_Problem details:_ Scan the lines below for the string "then" and report how many lines contain it, giving only the number.

_Dataset excerpts:_
Definition checkBufferLength (p : Parser) : Parser :=
  let maxAllowed := Z.max MAX_BUFFER_LENGTH 10 in
  let st := (0, p) in
  let st := checkNext Kcomment comment maxAllowed st in
  let st := checkNext KsgmlDecl sgmlDecl maxAllowed st in
  let st := checkNext KtextNode textNode maxAllowed st in
  let st := checkNext KtagName tagName maxAllowed st in
  let st :=
    match doctype (buffer (snd st)) with
    | DocString d => checkNext Kdoctype (fun _ => d) maxAllowed st
    | DocTrue => st
    end in
  let st := checkNext KprocInstName procInstName maxAllowed st in
  let st := checkNext KprocInstBody procInstBody maxAllowed st in
  let st := checkNext Kentity entity maxAllowed st in
  let st := checkNext KattribName attribName maxAllowed st in
  let st := checkNext KattribValue attribValue maxAllowed st in
  let st := checkNext Kcdata cdata maxAllowed st in
  let st := checkNext Kscript script maxAllowed st in
  let '(maxActual, p) := st in
  let m := MAX_BUFFER_LENGTH - maxActual in
  set_bufferCheckPosition (m + position p) p.

(** [end()] *)
Definition end_ (p : Parser) : Parser :=
  let p := if sawRoot p && negb (closedRoot p)
           then strictFail (u "Unclosed root tag") p else p in
  let p := match state p with
           | Begin | BeginWhitespace | Text => p
           | _ => emitError (u "Unexpected end") p
           end in
  let p := closeText p in
  let p := set_currentChar [] p in
  let p := set_closed true p in
  let p := emit EvEnd p in
  let p := clearBuffers p in
  let p := set_currentChar [] p in
  let p := set_previousChar [] p in
  let p := set_bufferCheckPosition MAX_BUFFER_LENGTH p in
  let p := set_closedRoot false p in
  let p := set_sawRoot false p in
  let p := set_error None p in
  let p := set_state Begin p in
  let p := set_attribList [] p in
  let p := set_tags [] p in
  let p := set_line 0 p in
  let p := set_column 0 p in
  let p := set_position 0 p in
  let p := set_startTagPosition 0 p in
  let p := set_closed false p in
  let p := set_tag None p in
  set_entities (if strictEntities (options p) then XmlEntities H else Entities H) p.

_Exercise answer:_ 2